- **TASK INPUTS**:
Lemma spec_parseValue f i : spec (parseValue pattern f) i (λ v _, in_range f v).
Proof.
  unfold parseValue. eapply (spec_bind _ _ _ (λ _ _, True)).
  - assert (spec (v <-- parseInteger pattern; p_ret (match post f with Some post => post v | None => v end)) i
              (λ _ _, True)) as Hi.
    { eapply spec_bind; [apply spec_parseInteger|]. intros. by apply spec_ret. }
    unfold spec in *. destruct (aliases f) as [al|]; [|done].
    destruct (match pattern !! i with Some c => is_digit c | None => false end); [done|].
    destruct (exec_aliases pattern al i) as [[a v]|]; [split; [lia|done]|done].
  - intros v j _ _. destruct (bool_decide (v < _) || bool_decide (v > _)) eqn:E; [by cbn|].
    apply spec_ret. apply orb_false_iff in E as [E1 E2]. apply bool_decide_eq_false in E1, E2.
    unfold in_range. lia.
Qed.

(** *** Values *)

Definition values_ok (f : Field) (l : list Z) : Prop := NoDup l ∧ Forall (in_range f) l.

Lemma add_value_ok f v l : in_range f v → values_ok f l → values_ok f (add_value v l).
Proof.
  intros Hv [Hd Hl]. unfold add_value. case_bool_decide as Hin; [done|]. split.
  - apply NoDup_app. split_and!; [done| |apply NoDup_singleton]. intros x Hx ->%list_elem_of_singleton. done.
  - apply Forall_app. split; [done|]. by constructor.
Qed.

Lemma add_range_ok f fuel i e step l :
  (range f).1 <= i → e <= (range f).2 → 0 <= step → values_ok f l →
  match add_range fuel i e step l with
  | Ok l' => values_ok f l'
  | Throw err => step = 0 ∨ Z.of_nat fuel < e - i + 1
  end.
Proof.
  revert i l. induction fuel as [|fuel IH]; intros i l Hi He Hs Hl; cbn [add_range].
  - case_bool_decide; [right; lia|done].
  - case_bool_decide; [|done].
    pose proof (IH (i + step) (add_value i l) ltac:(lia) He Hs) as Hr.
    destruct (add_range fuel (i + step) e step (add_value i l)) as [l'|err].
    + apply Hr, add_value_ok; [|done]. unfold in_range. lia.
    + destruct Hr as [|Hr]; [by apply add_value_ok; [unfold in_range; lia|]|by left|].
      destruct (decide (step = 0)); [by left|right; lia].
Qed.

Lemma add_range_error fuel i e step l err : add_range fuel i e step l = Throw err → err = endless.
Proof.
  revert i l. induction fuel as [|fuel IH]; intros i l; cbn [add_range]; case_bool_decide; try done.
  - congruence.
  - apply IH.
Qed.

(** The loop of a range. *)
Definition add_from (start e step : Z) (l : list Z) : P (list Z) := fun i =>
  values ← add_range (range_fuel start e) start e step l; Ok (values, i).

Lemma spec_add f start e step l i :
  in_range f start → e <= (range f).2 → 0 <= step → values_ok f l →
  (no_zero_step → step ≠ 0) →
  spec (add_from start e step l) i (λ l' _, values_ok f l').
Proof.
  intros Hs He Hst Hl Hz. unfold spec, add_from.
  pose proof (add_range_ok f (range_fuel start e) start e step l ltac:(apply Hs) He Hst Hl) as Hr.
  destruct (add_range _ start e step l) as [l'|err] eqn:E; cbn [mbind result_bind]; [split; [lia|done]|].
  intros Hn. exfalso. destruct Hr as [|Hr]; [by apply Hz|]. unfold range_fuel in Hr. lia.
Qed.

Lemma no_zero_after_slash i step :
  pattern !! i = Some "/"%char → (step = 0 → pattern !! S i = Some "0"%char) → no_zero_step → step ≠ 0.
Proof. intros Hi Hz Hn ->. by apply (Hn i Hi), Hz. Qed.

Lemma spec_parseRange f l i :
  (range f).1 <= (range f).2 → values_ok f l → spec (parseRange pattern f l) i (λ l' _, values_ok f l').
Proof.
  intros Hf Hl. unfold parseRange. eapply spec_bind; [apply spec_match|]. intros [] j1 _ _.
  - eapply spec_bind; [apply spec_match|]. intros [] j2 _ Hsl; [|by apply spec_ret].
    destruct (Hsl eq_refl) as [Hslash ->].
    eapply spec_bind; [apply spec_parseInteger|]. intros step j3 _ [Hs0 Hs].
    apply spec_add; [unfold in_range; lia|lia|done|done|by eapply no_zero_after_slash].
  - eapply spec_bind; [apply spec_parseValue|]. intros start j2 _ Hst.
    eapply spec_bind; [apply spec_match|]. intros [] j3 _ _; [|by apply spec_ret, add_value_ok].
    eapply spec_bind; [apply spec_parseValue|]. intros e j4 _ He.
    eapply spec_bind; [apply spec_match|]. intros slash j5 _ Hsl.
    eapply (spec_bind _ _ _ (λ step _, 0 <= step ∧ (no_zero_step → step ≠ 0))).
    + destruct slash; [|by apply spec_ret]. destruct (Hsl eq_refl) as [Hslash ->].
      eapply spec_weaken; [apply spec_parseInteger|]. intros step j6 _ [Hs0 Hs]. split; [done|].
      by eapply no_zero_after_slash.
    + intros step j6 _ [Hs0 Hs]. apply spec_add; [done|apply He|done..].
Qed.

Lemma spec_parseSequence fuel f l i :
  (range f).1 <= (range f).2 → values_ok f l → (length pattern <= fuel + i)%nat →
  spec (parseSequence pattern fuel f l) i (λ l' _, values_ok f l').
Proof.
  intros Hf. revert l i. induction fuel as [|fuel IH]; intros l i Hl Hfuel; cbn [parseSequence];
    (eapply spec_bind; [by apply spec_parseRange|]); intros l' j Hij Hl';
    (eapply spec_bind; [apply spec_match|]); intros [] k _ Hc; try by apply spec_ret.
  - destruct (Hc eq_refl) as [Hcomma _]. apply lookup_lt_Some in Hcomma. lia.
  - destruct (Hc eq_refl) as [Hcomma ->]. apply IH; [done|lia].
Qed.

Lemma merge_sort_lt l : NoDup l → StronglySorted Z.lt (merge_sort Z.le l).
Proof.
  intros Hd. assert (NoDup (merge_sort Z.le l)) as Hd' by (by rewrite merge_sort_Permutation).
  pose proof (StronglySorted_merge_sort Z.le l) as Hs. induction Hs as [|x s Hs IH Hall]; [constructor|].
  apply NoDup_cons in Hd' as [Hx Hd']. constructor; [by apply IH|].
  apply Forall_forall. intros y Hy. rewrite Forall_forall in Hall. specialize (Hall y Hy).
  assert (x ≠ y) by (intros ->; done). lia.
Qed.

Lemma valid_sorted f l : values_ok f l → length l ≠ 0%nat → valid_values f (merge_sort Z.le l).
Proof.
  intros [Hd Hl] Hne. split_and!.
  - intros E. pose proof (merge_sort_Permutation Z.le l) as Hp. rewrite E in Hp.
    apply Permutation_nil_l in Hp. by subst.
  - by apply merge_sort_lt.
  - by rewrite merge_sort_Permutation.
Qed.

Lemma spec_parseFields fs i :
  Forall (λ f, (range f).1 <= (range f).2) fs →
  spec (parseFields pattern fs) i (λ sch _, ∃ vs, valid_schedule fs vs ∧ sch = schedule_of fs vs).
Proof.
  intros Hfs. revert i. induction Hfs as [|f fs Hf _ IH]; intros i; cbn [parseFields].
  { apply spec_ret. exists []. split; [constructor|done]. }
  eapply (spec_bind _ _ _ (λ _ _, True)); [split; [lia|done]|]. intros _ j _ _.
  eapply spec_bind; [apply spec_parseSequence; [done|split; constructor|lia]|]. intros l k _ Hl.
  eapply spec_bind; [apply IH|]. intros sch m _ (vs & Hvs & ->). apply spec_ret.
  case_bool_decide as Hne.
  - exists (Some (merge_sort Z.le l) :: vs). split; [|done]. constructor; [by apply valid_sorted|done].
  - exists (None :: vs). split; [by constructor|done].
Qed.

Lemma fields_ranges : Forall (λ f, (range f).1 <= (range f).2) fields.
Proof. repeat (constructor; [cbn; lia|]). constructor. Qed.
==
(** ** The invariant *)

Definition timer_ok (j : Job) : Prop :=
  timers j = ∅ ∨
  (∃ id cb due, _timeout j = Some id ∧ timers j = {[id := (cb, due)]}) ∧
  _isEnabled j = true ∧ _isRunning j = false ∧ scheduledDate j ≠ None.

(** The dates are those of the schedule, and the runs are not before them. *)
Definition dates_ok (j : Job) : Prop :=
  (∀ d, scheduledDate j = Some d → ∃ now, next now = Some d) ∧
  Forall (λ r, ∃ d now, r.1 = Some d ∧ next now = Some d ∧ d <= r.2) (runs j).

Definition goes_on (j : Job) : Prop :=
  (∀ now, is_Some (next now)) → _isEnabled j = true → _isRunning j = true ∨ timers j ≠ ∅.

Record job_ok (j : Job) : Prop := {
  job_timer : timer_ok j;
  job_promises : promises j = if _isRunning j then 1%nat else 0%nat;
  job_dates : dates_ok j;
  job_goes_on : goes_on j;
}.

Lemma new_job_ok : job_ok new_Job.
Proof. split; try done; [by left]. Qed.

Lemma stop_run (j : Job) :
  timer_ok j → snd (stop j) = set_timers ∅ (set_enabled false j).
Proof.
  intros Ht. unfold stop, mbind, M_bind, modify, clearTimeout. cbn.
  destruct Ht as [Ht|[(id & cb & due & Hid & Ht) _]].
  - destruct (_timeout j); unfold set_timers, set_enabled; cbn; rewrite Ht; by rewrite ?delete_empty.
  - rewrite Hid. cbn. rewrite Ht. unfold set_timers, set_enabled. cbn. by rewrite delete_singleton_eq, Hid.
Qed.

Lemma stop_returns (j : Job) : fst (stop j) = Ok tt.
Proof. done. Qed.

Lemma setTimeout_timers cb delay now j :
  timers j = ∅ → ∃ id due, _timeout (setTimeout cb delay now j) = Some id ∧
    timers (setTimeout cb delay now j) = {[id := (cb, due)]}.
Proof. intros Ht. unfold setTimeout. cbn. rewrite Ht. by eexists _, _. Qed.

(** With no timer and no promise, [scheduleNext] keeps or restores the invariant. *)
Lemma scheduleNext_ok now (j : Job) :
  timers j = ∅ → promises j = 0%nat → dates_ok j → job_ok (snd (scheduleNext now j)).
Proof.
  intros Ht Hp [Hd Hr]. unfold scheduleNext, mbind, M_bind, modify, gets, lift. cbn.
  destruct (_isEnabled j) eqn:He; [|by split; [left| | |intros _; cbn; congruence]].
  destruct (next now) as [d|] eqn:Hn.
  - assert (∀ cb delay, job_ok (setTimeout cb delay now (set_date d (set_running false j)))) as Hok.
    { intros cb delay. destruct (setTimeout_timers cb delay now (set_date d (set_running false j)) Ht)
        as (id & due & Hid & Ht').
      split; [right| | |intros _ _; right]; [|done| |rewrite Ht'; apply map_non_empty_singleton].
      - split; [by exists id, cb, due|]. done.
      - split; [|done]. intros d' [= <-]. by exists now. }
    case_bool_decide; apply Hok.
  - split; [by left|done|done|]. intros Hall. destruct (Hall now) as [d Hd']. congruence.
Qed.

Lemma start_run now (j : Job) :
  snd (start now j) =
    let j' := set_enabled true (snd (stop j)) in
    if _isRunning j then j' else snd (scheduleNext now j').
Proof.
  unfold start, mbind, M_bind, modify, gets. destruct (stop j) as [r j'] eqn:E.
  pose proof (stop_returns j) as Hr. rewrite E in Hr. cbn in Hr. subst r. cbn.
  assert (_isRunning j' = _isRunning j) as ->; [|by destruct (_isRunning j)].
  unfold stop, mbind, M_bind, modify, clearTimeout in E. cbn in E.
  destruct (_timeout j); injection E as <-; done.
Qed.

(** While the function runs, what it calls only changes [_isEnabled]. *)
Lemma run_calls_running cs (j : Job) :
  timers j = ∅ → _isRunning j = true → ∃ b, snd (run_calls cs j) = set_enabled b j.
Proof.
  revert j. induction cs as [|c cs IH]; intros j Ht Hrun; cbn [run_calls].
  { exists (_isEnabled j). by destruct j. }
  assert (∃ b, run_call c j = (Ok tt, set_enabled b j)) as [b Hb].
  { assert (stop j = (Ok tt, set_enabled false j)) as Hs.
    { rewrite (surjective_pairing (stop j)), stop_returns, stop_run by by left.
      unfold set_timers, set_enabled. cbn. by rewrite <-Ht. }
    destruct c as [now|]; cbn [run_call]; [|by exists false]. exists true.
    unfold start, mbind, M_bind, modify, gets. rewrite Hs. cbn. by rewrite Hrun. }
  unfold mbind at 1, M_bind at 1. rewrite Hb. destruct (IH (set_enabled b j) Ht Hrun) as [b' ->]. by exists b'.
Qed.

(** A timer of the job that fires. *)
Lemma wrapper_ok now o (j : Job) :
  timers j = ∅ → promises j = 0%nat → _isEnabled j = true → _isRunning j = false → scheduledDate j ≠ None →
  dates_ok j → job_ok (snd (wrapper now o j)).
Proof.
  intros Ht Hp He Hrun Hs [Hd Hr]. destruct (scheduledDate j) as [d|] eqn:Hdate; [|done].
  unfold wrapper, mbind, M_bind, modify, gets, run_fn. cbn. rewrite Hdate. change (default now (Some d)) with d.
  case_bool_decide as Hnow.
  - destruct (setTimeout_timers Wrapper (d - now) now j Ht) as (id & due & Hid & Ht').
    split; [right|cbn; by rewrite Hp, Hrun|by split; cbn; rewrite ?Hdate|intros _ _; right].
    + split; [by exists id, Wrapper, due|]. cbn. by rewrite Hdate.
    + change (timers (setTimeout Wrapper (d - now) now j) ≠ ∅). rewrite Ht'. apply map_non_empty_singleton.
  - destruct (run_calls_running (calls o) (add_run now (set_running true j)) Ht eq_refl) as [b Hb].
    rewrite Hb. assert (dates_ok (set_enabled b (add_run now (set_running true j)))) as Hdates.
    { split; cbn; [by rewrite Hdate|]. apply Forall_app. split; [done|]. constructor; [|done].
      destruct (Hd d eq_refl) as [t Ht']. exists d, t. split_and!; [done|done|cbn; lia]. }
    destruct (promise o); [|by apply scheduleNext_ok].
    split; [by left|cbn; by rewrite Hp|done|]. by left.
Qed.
...
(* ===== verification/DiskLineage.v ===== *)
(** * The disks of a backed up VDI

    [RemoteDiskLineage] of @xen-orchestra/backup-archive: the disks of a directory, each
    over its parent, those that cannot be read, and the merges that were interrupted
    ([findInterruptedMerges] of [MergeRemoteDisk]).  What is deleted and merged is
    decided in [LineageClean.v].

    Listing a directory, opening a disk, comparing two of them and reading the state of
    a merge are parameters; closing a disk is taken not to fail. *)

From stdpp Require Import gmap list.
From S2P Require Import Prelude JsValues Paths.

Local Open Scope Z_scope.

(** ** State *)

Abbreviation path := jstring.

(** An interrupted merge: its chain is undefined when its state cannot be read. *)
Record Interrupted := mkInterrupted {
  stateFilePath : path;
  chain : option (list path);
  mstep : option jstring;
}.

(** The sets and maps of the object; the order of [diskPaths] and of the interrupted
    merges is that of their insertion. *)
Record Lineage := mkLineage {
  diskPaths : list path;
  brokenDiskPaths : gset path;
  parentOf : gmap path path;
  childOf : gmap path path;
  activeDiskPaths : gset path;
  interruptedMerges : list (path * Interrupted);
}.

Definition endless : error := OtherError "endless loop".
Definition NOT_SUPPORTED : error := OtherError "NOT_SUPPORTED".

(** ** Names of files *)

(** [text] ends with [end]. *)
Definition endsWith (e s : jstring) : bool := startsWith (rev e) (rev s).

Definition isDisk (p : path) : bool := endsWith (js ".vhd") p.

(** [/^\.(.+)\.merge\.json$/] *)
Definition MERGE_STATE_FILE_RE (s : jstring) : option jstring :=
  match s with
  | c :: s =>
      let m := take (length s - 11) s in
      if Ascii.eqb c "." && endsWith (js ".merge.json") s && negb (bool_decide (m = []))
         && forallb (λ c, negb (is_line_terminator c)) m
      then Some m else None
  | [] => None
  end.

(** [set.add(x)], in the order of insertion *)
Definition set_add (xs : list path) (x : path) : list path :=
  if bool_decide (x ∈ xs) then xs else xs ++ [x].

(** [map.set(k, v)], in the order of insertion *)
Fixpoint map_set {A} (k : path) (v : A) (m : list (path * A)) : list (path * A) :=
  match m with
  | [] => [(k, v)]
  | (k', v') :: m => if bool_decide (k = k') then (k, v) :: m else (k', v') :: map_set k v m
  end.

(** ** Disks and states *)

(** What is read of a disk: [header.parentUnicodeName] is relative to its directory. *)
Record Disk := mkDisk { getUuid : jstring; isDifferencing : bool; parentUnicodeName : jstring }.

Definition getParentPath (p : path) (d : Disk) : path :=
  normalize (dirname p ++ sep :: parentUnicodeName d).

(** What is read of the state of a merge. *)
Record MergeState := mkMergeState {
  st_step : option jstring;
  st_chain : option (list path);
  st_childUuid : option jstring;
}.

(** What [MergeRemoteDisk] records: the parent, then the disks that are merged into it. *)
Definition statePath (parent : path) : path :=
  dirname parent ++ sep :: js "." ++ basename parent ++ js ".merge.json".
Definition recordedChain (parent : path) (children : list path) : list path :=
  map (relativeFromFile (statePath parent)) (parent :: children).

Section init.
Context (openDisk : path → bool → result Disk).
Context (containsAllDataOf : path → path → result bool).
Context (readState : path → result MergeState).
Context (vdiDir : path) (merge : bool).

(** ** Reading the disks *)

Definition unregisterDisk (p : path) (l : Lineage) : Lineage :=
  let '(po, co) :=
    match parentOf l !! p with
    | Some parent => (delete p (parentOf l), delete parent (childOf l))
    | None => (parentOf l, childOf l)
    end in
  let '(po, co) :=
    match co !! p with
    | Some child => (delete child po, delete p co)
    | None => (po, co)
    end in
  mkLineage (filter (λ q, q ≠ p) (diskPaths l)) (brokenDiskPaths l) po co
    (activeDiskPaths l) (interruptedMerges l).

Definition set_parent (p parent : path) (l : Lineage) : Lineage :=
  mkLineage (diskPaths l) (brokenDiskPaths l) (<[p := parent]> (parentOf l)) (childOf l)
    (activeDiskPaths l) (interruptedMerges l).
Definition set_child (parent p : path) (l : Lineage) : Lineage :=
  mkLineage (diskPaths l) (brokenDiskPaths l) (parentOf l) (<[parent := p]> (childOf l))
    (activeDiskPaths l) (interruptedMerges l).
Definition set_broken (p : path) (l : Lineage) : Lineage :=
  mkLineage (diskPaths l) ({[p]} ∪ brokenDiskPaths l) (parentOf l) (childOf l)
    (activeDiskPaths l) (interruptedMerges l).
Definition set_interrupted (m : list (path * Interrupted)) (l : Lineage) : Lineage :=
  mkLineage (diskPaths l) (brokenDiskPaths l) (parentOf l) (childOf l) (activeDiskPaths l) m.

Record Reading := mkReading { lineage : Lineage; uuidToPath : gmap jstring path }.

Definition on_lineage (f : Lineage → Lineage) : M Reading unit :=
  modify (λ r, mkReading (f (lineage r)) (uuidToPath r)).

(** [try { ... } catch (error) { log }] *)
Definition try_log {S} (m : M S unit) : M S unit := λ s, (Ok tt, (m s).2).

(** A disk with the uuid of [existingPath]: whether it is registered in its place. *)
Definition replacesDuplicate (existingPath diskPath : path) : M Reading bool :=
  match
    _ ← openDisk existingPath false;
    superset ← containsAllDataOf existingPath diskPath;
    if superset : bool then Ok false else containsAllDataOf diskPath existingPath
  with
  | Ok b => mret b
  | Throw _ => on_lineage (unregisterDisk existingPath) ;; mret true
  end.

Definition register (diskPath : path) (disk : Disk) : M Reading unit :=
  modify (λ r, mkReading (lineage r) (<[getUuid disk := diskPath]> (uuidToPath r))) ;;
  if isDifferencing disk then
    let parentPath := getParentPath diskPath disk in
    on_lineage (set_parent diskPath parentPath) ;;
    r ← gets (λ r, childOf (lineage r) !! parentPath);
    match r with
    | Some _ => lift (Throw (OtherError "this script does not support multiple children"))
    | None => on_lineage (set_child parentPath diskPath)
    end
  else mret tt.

- **TASK INSTRUCTIONS**: Would you count the lines of the listing above that hold the string "order" and give only the resulting number?

- **OUTPUT FOR THIS EXERCISE**: 3